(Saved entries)
= Beginning of Section =
(* ===== verification/LwipIcmp.v ===== *)
(** * ICMP of the network stack (icmp.c)

    src/src/ASF/thirdparty/lwip/lwip-1.4.0/src/core/ipv4/icmp.c as configured:
    no answers to broadcast or multicast pings; the answer is made in the pbufs
    of the request when they have room for the link header, in a copy
    otherwise. *)

From S2P Require Import Prelude Prog Pbuf PbufAlloc Chksum LwipUdp LwipIp.

Definition ICMP_ER : Z := 0.
Definition ICMP_DUR : Z := 3.
Definition ICMP_ECHO : Z := 8.
Definition ICMP_TE : Z := 11.
Definition ICMP_TTL : Z := 255.
Definition ICMP_DEST_UNREACH_DATASIZE : Z := 8.
Definition SIZEOF_ICMP_ECHO_HDR : Z := 8.

Section icmp.
Context {F : Sig} (odd : list pbuf -> nat -> bool).

Definition icmp_count (s : icmp_stat) : prog (inet F) unit := icall (IcmpStat s).

(** ** Messages about a packet *)

(** [p] starts with its IP header. *)
Definition icmp_send_response (s : ip_state) (p : list pbuf) (type code : Z) : prog (inet F) ip_state :=
  let size := SIZEOF_ICMP_ECHO_HDR + IP_HLEN + ICMP_DEST_UNREACH_DATASIZE in
  let! q := in_heap (pbuf_alloc PBUF_IP size PBUF_RAM) in
  match q with
  | None => Ret s
  | Some (Chain [q]) =>
    match p with
    | [] => Halt Undefined
    | p :: _ =>
      let n := Z.to_nat (IP_HLEN + ICMP_DEST_UNREACH_DATASIZE) in
      let! q := put q 0 [u8 type] in
      let! q := put q 1 [u8 code] in
      let! q := put q 4 [0; 0] in
      let! q := put q 6 [0; 0] in
      let! original := defined (if decide (n <= length (payload p))%nat then Some (take n (payload p)) else None) in
      let! q := put q (Z.to_nat SIZEOF_ICMP_ECHO_HDR) original in
      let! q := put q 2 [0; 0] in
      let! q := put q 2 (le2 (inet_chksum (odd [q] 0%nat) (payload q))) in
      icmp_count IcmpXmit;;
      let! iphdr_src := get p 12 4 in
      let! (_, q, s) := ip_output s [q] None iphdr_src ICMP_TTL 0 IP_PROTO_ICMP in
      ip_pbuf_free q;;
      Ret s
    end
  | _ => Halt Undefined
  end.

Definition icmp_dest_unreach (p : list pbuf) (t : Z) (s : ip_state) : prog (inet F) ip_state :=
  icmp_send_response s p ICMP_DUR t.
Definition icmp_time_exceeded (p : list pbuf) (t : Z) (s : ip_state) : prog (inet F) ip_state :=
  icmp_send_response s p ICMP_TE t.

(** ** Echo *)

(** The IP header lies [hlen] bytes before the payload: a store through
    [iphdr], and the first [IP_HLEN] bytes there. *)
Definition put_iphdr (p : pbuf) (hlen off : nat) (bs : list Z) : prog (inet F) pbuf :=
  if decide (hlen <= length (hidden p))%nat then
    let! m := defined (store (hidden p ++ payload p) (length (hidden p) - hlen + off) bs) in
    Ret (set_payload p (take (length (hidden p)) m) (drop (length (hidden p)) m) (tot_len p))
  else Halt Undefined.

Definition get_iphdr (p : pbuf) (hlen : nat) : prog (inet F) (list Z) :=
  let m := drop (length (hidden p) - hlen) (hidden p ++ payload p) in
  defined (if decide (hlen <= length (hidden p) /\ Z.to_nat IP_HLEN <= length m)%nat
           then Some (take (Z.to_nat IP_HLEN) m) else None).

(** The packet, at the ICMP header, with room for the headers of the answer:
    the request itself or a copy.  [inr]: the goto [memerr], with the packet. *)
Definition with_room (p : pbuf) (ps : list pbuf) (hlen : Z) : prog (inet F) (list pbuf + list pbuf) :=
  let! (r, p) := of_outcome (pbuf_header p (PBUF_IP_HLEN + PBUF_LINK_HLEN)) in
  if negb (r =? 0) then
    let! (r, p) := of_outcome (pbuf_header p hlen) in
    if negb (r =? 0) then Ret (inr (p :: ps))
    else
      let! r := in_heap (pbuf_alloc PBUF_LINK (tot_len p) PBUF_RAM) in
      match r with
      | None => Ret (inr (p :: ps))
      | Some (Chain r) =>
        let! (err, r) := of_outcome (pbuf_copy r (p :: ps)) in
        if negb (err =? ERR_OK) then Ret (inr (p :: ps))
        else
          match r with
          | [] => Halt Undefined
          | r :: rs =>
            let! (e, r) := of_outcome (pbuf_header r (- hlen)) in
            if negb (e =? 0) then Ret (inr (p :: ps))
            else ip_pbuf_free (p :: ps);; Ret (inl (r :: rs))
          end
      | Some (Referring _ _) => Halt Undefined
      end
  else
    let! (r, p) := of_outcome (pbuf_header p (- (PBUF_IP_HLEN + PBUF_LINK_HLEN))) in
    if negb (r =? 0) then Ret (inr (p :: ps)) else Ret (inl (p :: ps)).

(** The checksum of the answer: the type has gone from [ICMP_ECHO] to 0. *)
Definition adjust_chksum (chksum : Z) : Z :=
  if lwip_htons (0xffff - Z.shiftl ICMP_ECHO 8) <=? chksum
  then u16 (chksum + (lwip_htons (Z.shiftl ICMP_ECHO 8) + 1))
  else u16 (chksum + lwip_htons (Z.shiftl ICMP_ECHO 8)).

(** From "At this point, all checks are OK" on. *)
Definition send_reply (s : ip_state) (p : pbuf) (ps : list pbuf) (hlen : Z) (inp : netif)
    : prog (inet F) ip_state :=
  let h := Z.to_nat hlen in
  let! p := put_iphdr p h 12 (le_bytes4 (current_iphdr_dest s)) in
  let! p := put_iphdr p h 16 (le_bytes4 (current_iphdr_src s)) in
  let! p := put p 0 [ICMP_ER] in
  let! chksum := get p 2 2 in
  let! p := put p 2 (le2 (adjust_chksum chksum)) in
  let! p := put_iphdr p h 8 [ICMP_TTL] in
  let! p := put_iphdr p h 10 [0; 0] in
  let! hdr := get_iphdr p h in
  let! p := put_iphdr p h 10 (le2 (inet_chksum (odd (p :: ps) 0%nat) hdr)) in
  icmp_count IcmpXmit;;
  let! (r, p) := of_outcome (pbuf_header p hlen) in
  if negb (r =? 0) then ip_pbuf_free (p :: ps);; Ret s
  else
    let! (_, p, s) := ip_output_if s (p :: ps) (Some (current_iphdr_dest s)) None ICMP_TTL 0 IP_PROTO_ICMP inp in
    ip_pbuf_free p;;
    Ret s.

Definition lenerr (s : ip_state) (p : list pbuf) : prog (inet F) ip_state :=
  ip_pbuf_free p;; icmp_count IcmpLenerr;; Ret s.

Definition echo (s : ip_state) (p : pbuf) (ps : list pbuf) (hlen : Z) (inp : netif) : prog (inet F) ip_state :=
  if ip_addr_ismulticast (current_iphdr_dest s) || ip4_addr_isbroadcast (current_iphdr_dest s) inp
  then icmp_count IcmpErr;; ip_pbuf_free (p :: ps);; Ret s
  else if tot_len p <? SIZEOF_ICMP_ECHO_HDR then lenerr s (p :: ps)
  else if negb (inet_chksum_pbuf (odd (p :: ps)) (p :: ps) =? 0)
  then ip_pbuf_free (p :: ps);; icmp_count IcmpChkerr;; Ret s
  else
    let! r := with_room p ps hlen in
    match r with
    | inr p => ip_pbuf_free p;; icmp_count IcmpErr;; Ret s
    | inl [] => Halt Undefined
    | inl (p :: ps) => send_reply s p ps hlen inp
    end.

(** [p] starts with the IP header. *)
Definition icmp_input (s : ip_state) (p : list pbuf) (inp : netif) : prog (inet F) ip_state :=
  icmp_count IcmpRecv;;
  match p with
  | [] => Halt Undefined
  | p :: ps =>
    let! v := get p 0 2 in
    let hlen := IPH_HL v * 4 in
    let! (r, p) := of_outcome (pbuf_header p (- hlen)) in
    if negb (r =? 0) || (tot_len p <? 4) then lenerr s (p :: ps)
    else
      let! type := get p 0 1 in
      if type =? ICMP_ER then ip_pbuf_free (p :: ps);; Ret s
      else if type =? ICMP_ECHO then echo s p ps hlen inp
      else
        icmp_count IcmpProterr;; icmp_count IcmpDrop;;
        ip_pbuf_free (p :: ps);; Ret s
  end.
End icmp.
= End of Section =
• _BRIEF_: Take the line above containing "Definition get_iphdr (p", the line containing "(** The checksum", and all lines in between, and copy them exactly without anything else.

• _TASK OUTPUT_:
Definition get_iphdr (p : pbuf) (hlen : nat) : prog (inet F) (list Z) :=
  let m := drop (length (hidden p) - hlen) (hidden p ++ payload p) in
  defined (if decide (hlen <= length (hidden p) /\ Z.to_nat IP_HLEN <= length m)%nat
           then Some (take (Z.to_nat IP_HLEN) m) else None).

(** The packet, at the ICMP header, with room for the headers of the answer:
    the request itself or a copy.  [inr]: the goto [memerr], with the packet. *)
Definition with_room (p : pbuf) (ps : list pbuf) (hlen : Z) : prog (inet F) (list pbuf + list pbuf) :=
  let! (r, p) := of_outcome (pbuf_header p (PBUF_IP_HLEN + PBUF_LINK_HLEN)) in
  if negb (r =? 0) then
    let! (r, p) := of_outcome (pbuf_header p hlen) in
    if negb (r =? 0) then Ret (inr (p :: ps))
    else
      let! r := in_heap (pbuf_alloc PBUF_LINK (tot_len p) PBUF_RAM) in
      match r with
      | None => Ret (inr (p :: ps))
      | Some (Chain r) =>
        let! (err, r) := of_outcome (pbuf_copy r (p :: ps)) in
        if negb (err =? ERR_OK) then Ret (inr (p :: ps))
        else
          match r with
          | [] => Halt Undefined
          | r :: rs =>
            let! (e, r) := of_outcome (pbuf_header r (- hlen)) in
            if negb (e =? 0) then Ret (inr (p :: ps))
            else ip_pbuf_free (p :: ps);; Ret (inl (r :: rs))
          end
      | Some (Referring _ _) => Halt Undefined
      end
  else
    let! (r, p) := of_outcome (pbuf_header p (- (PBUF_IP_HLEN + PBUF_LINK_HLEN))) in
    if negb (r =? 0) then Ret (inr (p :: ps)) else Ret (inl (p :: ps)).

(** The checksum of the answer: the type has gone from [ICMP_ECHO] to 0. *)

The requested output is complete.